自動車部品メーカーさんが多く購入してくれたのですが、その中の1社さんである日火災が行ったのです。
その場に居合わせた人が偶然にも同社の洗浄機で火を消すと、あっという間に火の手が収まったというのです」
その後、氏はこの事件をきっかけに現在大ヒット商品となっている「消防RESCUE」の前進である「消棒」の開発に着手する。だが、同社が他の中小企業からメーカーへの脱却を図る企業と絶対的に違ったのは、その開発段階において自らを「スーパーマン」と称する氏のアイデアマンとしての存在があったからに他ならない。
経営者とはこうあれ
「経営者の仕事というのは儲かる仕組みをつくることに尽きます。
厳しい言い方かもしれませんが、よく弊社と同じような規模の町工場の社長さんが
『うちの会社は技術だけでは絶対に負けない』 とおっしゃいます。
お気持ちはよくわかりますが、下請業態である限り景気に左右され、
いずれは淘汰されるのは明白。では、どうすればいいのでしょう」
現在同社では新製品を開発する際に協力する企業、特許の問題、販売方法といったその製品が作り手側からエンドユーザーに渡るまでのありとあらゆる場面をシュミレーションし、その結果確実に“売れる”と判断された製品のみが世に出ていくという。
「私は石橋を叩いて壊すタイプですから(苦笑)」
と氏は言うが、冗談ではなく本気なのである。
そして
「中小企業が大資本の大手企業に対抗するには知恵で勝つしかありませんからね」と、自らの徹底した事前調査こそが、同社がこれまで成功を勝ち取ってきた秘訣であると話してくれた。だが、氏と同じことをするのは、言うは簡単であるがそう誰でも出来ることではない。
売れる仕組みを考えることこそが私の“こだわり”
「僕の頭の中のスケール感は宇宙より広いと思っていますから」
対談中、言葉をしっかりと選び、視線を筆者からほとんどそらさずに取材に応じてくれた氏は、
従業員数20名の町工場のオヤジというイメージは全くない。経営に関するノウハウ本を執筆している大企業のやり手経営者というイメージがあり、まさにスケール感は宇宙規模そのものだ。
『こだわり物語』の取材を通じて確かにいいモノ、こだわりを持った製品をつくっている中小企業経営者にはよく会う。
が、氏のように知財の調査から販路の選択・決定といった“商”の部分までもをしっかりとトータルでスキームしている経営者はそうはいない。
そのしっかりとしたスキームの結果世に出て来た製品だからこそ「消防RESCUE」はこれまでの大ヒット商品となり得たのだ。
参考までにそのスキームの1つを挙げると「消防RESCUE」は開発段階から大手自動車メーカーであるホンダと共同で開発しており、販売直後からホンダの純正品として発売されている。

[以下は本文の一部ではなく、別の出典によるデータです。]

Inductive SwitchReason :=
  BLOCKING_OPERATION | PERIODIC_PREEMPTION | EMERGENCY_PREEMPTION | THREAD_EXIT | THREAD_YIELD.

#[export] Instance SwitchReason_eq_dec : EqDecision SwitchReason.
Proof. solve_decision. Defined.

Definition CONTEXT_SWITCH_OCCURRED : Z := -999.

Inductive IoOperation :=
  IO_NONE | RECV | SEND | ACCEPT | CONNECT | RECVFROM | SENDTO | READ | WRITE.

#[export] Instance IoOperation_eq_dec : EqDecision IoOperation.
Proof. solve_decision. Defined.

Inductive CoopIoType :=
  COOP_NONE | COOP_EPOLL_WAIT | COOP_POLL | COOP_SELECT | COOP_READ | COOP_WRITE | COOP_RECV
| COOP_SEND | COOP_RECVFROM | COOP_SENDTO.

#[export] Instance CoopIoType_eq_dec : EqDecision CoopIoType.
Proof. solve_decision. Defined.

(** [RegisterState]; [rx] holds X0-X30 and [rv] the pairs V0-V31. *)
#[projections(primitive)]
Record RegisterState := {
  rx : list Z;
  rsp : Z;
  rpc : Z;
  rtpidr_el0 : Z;
  rlr : Z;
  rnzcv : Z;
  rv : list (Z * Z);
  rfpcr : Z;
  rfpsr : Z;
}.

Definition eta_regs (r : RegisterState) : RegisterState :=
  Build_RegisterState (rx r) (rsp r) (rpc r) (rtpidr_el0 r) (rlr r) (rnzcv r) (rv r) (rfpcr r)
    (rfpsr r).
#[export] Instance set_rx : Setter rx := ltac:(build_setter eta_regs rx).
#[export] Instance set_rsp : Setter rsp := ltac:(build_setter eta_regs rsp).
#[export] Instance set_rpc : Setter rpc := ltac:(build_setter eta_regs rpc).
#[export] Instance set_rtpidr_el0 : Setter rtpidr_el0 := ltac:(build_setter eta_regs rtpidr_el0).
#[export] Instance set_rlr : Setter rlr := ltac:(build_setter eta_regs rlr).
#[export] Instance set_rnzcv : Setter rnzcv := ltac:(build_setter eta_regs rnzcv).
#[export] Instance set_rv : Setter rv := ltac:(build_setter eta_regs rv).
#[export] Instance set_rfpcr : Setter rfpcr := ltac:(build_setter eta_regs rfpcr).
#[export] Instance set_rfpsr : Setter rfpsr := ltac:(build_setter eta_regs rfpsr).

Definition zero_registers : RegisterState :=
  {| rx := replicate 31 0; rsp := 0; rpc := 0; rtpidr_el0 := 0; rlr := 0; rnzcv := 0;
     rv := replicate 32 (0, 0); rfpcr := 0; rfpsr := 0 |}.

#[projections(primitive)]
Record ThreadContext := {
  thread_id : Z;
  start_routine : Z;
  arg : Z;
  return_value : Z;
  stack_base : Z;
  stack_size : Z;
  tls_base : Z;
  state : ThreadState;
  detached : bool;
  registers : RegisterState;
  last_scheduled : Z;
  last_switch : Z;
  total_instructions : Z;
  blocking_switches : Z;
  periodic_switches : Z;
  emergency_switches : Z;
  blocked_on_resource : Z;
  sleep_until : Z;
  join_wait_queue : list Z;
  cond_wait_mutex : Z;
  cond_wait_return_addr : Z;
  join_target_thread : Z;
  join_retval_ptr : Z;
  join_return_addr : Z;
  mutex_wait_ptr : Z;
  mutex_wait_return_addr : Z;
  barrier_wait_ptr : Z;
  barrier_wait_return_addr : Z;
  futex_wait_addr : Z;
  futex_wait_return_addr : Z;
  rwlock_rdlock_ptr : Z;
  rwlock_rdlock_return_addr : Z;
  rwlock_wrlock_ptr : Z;
  rwlock_wrlock_return_addr : Z;
  io_operation : IoOperation;
  io_fd : Z;
  io_buf_ptr : Z;
  io_len : Z;
  io_flags : Z;
  io_addr_ptr : Z;
  io_addrlen_ptr : Z;
  io_return_addr : Z;
  coop_io_type : CoopIoType;
  coop_io_start : Z;
  coop_io_timeout_ms : Z;
  coop_io_fd : Z;
  coop_io_events_ptr : Z;
  coop_io_maxevents : Z;
  coop_io_return_addr : Z;
  grace_period_remaining : Z;
  initialized : bool;
  block_next_switch : bool;
}.

Definition eta_ctx (c : ThreadContext) : ThreadContext :=
  Build_ThreadContext (thread_id c) (start_routine c) (arg c) (return_value c) (stack_base c)
    (stack_size c) (tls_base c) (state c) (detached c) (registers c)
    (last_scheduled c) (last_switch c) (total_instructions c) (blocking_switches c)
    (periodic_switches c) (emergency_switches c) (blocked_on_resource c)
    (sleep_until c) (join_wait_queue c) (cond_wait_mutex c)
    (cond_wait_return_addr c) (join_target_thread c) (join_retval_ptr c)
    (join_return_addr c) (mutex_wait_ptr c) (mutex_wait_return_addr c)
    (barrier_wait_ptr c) (barrier_wait_return_addr c) (futex_wait_addr c)
    (futex_wait_return_addr c) (rwlock_rdlock_ptr c) (rwlock_rdlock_return_addr c)
    (rwlock_wrlock_ptr c) (rwlock_wrlock_return_addr c) (io_operation c) (io_fd c)
    (io_buf_ptr c) (io_len c) (io_flags c) (io_addr_ptr c) (io_addrlen_ptr c)
    (io_return_addr c) (coop_io_type c) (coop_io_start c) (coop_io_timeout_ms c)
    (coop_io_fd c) (coop_io_events_ptr c) (coop_io_maxevents c)
    (coop_io_return_addr c) (grace_period_remaining c) (initialized c)
    (block_next_switch c).
#[export] Instance set_thread_id : Setter thread_id := ltac:(build_setter eta_ctx thread_id).
#[export] Instance set_start_routine : Setter start_routine := ltac:(build_setter eta_ctx start_routine).
#[export] Instance set_arg : Setter arg := ltac:(build_setter eta_ctx arg).
#[export] Instance set_return_value : Setter return_value := ltac:(build_setter eta_ctx return_value).
#[export] Instance set_stack_base : Setter stack_base := ltac:(build_setter eta_ctx stack_base).
#[export] Instance set_stack_size : Setter stack_size := ltac:(build_setter eta_ctx stack_size).
#[export] Instance set_tls_base : Setter tls_base := ltac:(build_setter eta_ctx tls_base).
#[export] Instance set_state : Setter state := ltac:(build_setter eta_ctx state).
#[export] Instance set_detached : Setter detached := ltac:(build_setter eta_ctx detached).
#[export] Instance set_registers : Setter registers := ltac:(build_setter eta_ctx registers).
#[export] Instance set_last_scheduled : Setter last_scheduled := ltac:(build_setter eta_ctx last_scheduled).
#[export] Instance set_last_switch : Setter last_switch := ltac:(build_setter eta_ctx last_switch).
#[export] Instance set_total_instructions : Setter total_instructions := ltac:(build_setter eta_ctx total_instructions).
#[export] Instance set_blocking_switches : Setter blocking_switches := ltac:(build_setter eta_ctx blocking_switches).
#[export] Instance set_periodic_switches : Setter periodic_switches := ltac:(build_setter eta_ctx periodic_switches).
#[export] Instance set_emergency_switches : Setter emergency_switches := ltac:(build_setter eta_ctx emergency_switches).
#[export] Instance set_blocked_on_resource : Setter blocked_on_resource := ltac:(build_setter eta_ctx blocked_on_resource).
#[export] Instance set_sleep_until : Setter sleep_until := ltac:(build_setter eta_ctx sleep_until).
#[export] Instance set_join_wait_queue : Setter join_wait_queue := ltac:(build_setter eta_ctx join_wait_queue).
#[export] Instance set_cond_wait_mutex : Setter cond_wait_mutex := ltac:(build_setter eta_ctx cond_wait_mutex).
#[export] Instance set_cond_wait_return_addr : Setter cond_wait_return_addr := ltac:(build_setter eta_ctx cond_wait_return_addr).
#[export] Instance set_join_target_thread : Setter join_target_thread := ltac:(build_setter eta_ctx join_target_thread).
#[export] Instance set_join_retval_ptr : Setter join_retval_ptr := ltac:(build_setter eta_ctx join_retval_ptr).
#[export] Instance set_join_return_addr : Setter join_return_addr := ltac:(build_setter eta_ctx join_return_addr).
#[export] Instance set_mutex_wait_ptr : Setter mutex_wait_ptr := ltac:(build_setter eta_ctx mutex_wait_ptr).
#[export] Instance set_mutex_wait_return_addr : Setter mutex_wait_return_addr := ltac:(build_setter eta_ctx mutex_wait_return_addr).
#[export] Instance set_barrier_wait_ptr : Setter barrier_wait_ptr := ltac:(build_setter eta_ctx barrier_wait_ptr).
#[export] Instance set_barrier_wait_return_addr : Setter barrier_wait_return_addr := ltac:(build_setter eta_ctx barrier_wait_return_addr).
#[export] Instance set_futex_wait_addr : Setter futex_wait_addr := ltac:(build_setter eta_ctx futex_wait_addr).
#[export] Instance set_futex_wait_return_addr : Setter futex_wait_return_addr := ltac:(build_setter eta_ctx futex_wait_return_addr).
#[export] Instance set_rwlock_rdlock_ptr : Setter rwlock_rdlock_ptr := ltac:(build_setter eta_ctx rwlock_rdlock_ptr).
#[export] Instance set_rwlock_rdlock_return_addr : Setter rwlock_rdlock_return_addr := ltac:(build_setter eta_ctx rwlock_rdlock_return_addr).
#[export] Instance set_rwlock_wrlock_ptr : Setter rwlock_wrlock_ptr := ltac:(build_setter eta_ctx rwlock_wrlock_ptr).
#[export] Instance set_rwlock_wrlock_return_addr : Setter rwlock_wrlock_return_addr := ltac:(build_setter eta_ctx rwlock_wrlock_return_addr).
#[export] Instance set_io_operation : Setter io_operation := ltac:(build_setter eta_ctx io_operation).
#[export] Instance set_io_fd : Setter io_fd := ltac:(build_setter eta_ctx io_fd).
#[export] Instance set_io_buf_ptr : Setter io_buf_ptr := ltac:(build_setter eta_ctx io_buf_ptr).
#[export] Instance set_io_len : Setter io_len := ltac:(build_setter eta_ctx io_len).
#[export] Instance set_io_flags : Setter io_flags := ltac:(build_setter eta_ctx io_flags).
#[export] Instance set_io_addr_ptr : Setter io_addr_ptr := ltac:(build_setter eta_ctx io_addr_ptr).
#[export] Instance set_io_addrlen_ptr : Setter io_addrlen_ptr := ltac:(build_setter eta_ctx io_addrlen_ptr).
#[export] Instance set_io_return_addr : Setter io_return_addr := ltac:(build_setter eta_ctx io_return_addr).
#[export] Instance set_coop_io_type : Setter coop_io_type := ltac:(build_setter eta_ctx coop_io_type).
#[export] Instance set_coop_io_start : Setter coop_io_start := ltac:(build_setter eta_ctx coop_io_start).
#[export] Instance set_coop_io_timeout_ms : Setter coop_io_timeout_ms := ltac:(build_setter eta_ctx coop_io_timeout_ms).
#[export] Instance set_coop_io_fd : Setter coop_io_fd := ltac:(build_setter eta_ctx coop_io_fd).
#[export] Instance set_coop_io_events_ptr : Setter coop_io_events_ptr := ltac:(build_setter eta_ctx coop_io_events_ptr).
#[export] Instance set_coop_io_maxevents : Setter coop_io_maxevents := ltac:(build_setter eta_ctx coop_io_maxevents).
#[export] Instance set_coop_io_return_addr : Setter coop_io_return_addr := ltac:(build_setter eta_ctx coop_io_return_addr).
#[export] Instance set_grace_period_remaining : Setter grace_period_remaining := ltac:(build_setter eta_ctx grace_period_remaining).
#[export] Instance set_initialized : Setter initialized := ltac:(build_setter eta_ctx initialized).
#[export] Instance set_block_next_switch : Setter block_next_switch := ltac:(build_setter eta_ctx block_next_switch).

(** [std::make_unique<ThreadContext>()]. *)
Definition new_context : ThreadContext :=
  {| thread_id := 0; start_routine := 0; arg := 0; return_value := 0; 
     stack_base := 0; stack_size := 0; tls_base := 0; state := CREATED; 
     detached := false; registers := zero_registers; last_scheduled := 0; 
     last_switch := 0; total_instructions := 0; blocking_switches := 0; 
     periodic_switches := 0; emergency_switches := 0; blocked_on_resource := 0; 
     sleep_until := 0; join_wait_queue := []; cond_wait_mutex := 0; 
     cond_wait_return_addr := 0; join_target_thread := 0; join_retval_ptr := 0; 
     join_return_addr := 0; mutex_wait_ptr := 0; mutex_wait_return_addr := 0; 
     barrier_wait_ptr := 0; barrier_wait_return_addr := 0; futex_wait_addr := 0; 
     futex_wait_return_addr := 0; rwlock_rdlock_ptr := 0; 
     rwlock_rdlock_return_addr := 0; rwlock_wrlock_ptr := 0; 
     rwlock_wrlock_return_addr := 0; io_operation := IO_NONE; io_fd := -1; 
     io_buf_ptr := 0; io_len := 0; io_flags := 0; io_addr_ptr := 0; 
     io_addrlen_ptr := 0; io_return_addr := 0; coop_io_type := COOP_NONE; 
     coop_io_start := 0; coop_io_timeout_ms := 0; coop_io_fd := -1; 
     coop_io_events_ptr := 0; coop_io_maxevents := 0; coop_io_return_addr := 0; 
     grace_period_remaining := 0; initialized := false; 
     block_next_switch := false |}.

#[projections(primitive)]
Record EmulatedMutex := {
  is_locked : bool;
  owner_thread : Z;
  lock_count : Z;
  mutex_type : Z;
  mutex_wait_queue : list Z;
}.

Definition eta_mutex (m : EmulatedMutex) : EmulatedMutex :=
  Build_EmulatedMutex (is_locked m) (owner_thread m) (lock_count m) (mutex_type m)
    (mutex_wait_queue m).
#[export] Instance set_is_locked : Setter is_locked := ltac:(build_setter eta_mutex is_locked).
#[export] Instance set_owner_thread : Setter owner_thread := ltac:(build_setter eta_mutex owner_thread).
#[export] Instance set_lock_count : Setter lock_count := ltac:(build_setter eta_mutex lock_count).
#[export] Instance set_mutex_type : Setter mutex_type := ltac:(build_setter eta_mutex mutex_type).
#[export] Instance set_mutex_wait_queue : Setter mutex_wait_queue := ltac:(build_setter eta_mutex mutex_wait_queue).

Definition new_mutex : EmulatedMutex :=
  {| is_locked := false; owner_thread := 0; lock_count := 0; mutex_type := 0; 
     mutex_wait_queue := [] |}.

Record EmulatedCondVar := { cond_wait_queue : list Z }.

#[projections(primitive)]
Record EmulatedRWLock := {
  readers : Z;
  writer : Z;
  write_count : Z;
  read_wait_queue : list Z;
  write_wait_queue : list Z;
}.

Definition eta_rwlock (l : EmulatedRWLock) : EmulatedRWLock :=
  Build_EmulatedRWLock (readers l) (writer l) (write_count l) (read_wait_queue l) (write_wait_queue l).
#[export] Instance set_readers : Setter readers := ltac:(build_setter eta_rwlock readers).
#[export] Instance set_writer : Setter writer := ltac:(build_setter eta_rwlock writer).
#[export] Instance set_write_count : Setter write_count := ltac:(build_setter eta_rwlock write_count).
#[export] Instance set_read_wait_queue : Setter read_wait_queue := ltac:(build_setter eta_rwlock read_wait_queue).
#[export] Instance set_write_wait_queue : Setter write_wait_queue := ltac:(build_setter eta_rwlock write_wait_queue).

Definition new_rwlock : EmulatedRWLock :=
  {| readers := 0; writer := 0; write_count := 0; read_wait_queue := []; 
     write_wait_queue := [] |}.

「自社のオリジナル製品を開発したい」と望んでいる中小企業経営者はごまんといるだろう。
そのような経営者は「いいモノをつくる」という前に「売れるモノをつくる」という考えにシフトをするということが、
今後必要だと今回の取材を通じて感じた。
結果として売れた商品こそがいいモノとして世に認められるのだから。そのような考え方も立派な“こだわり”なのである。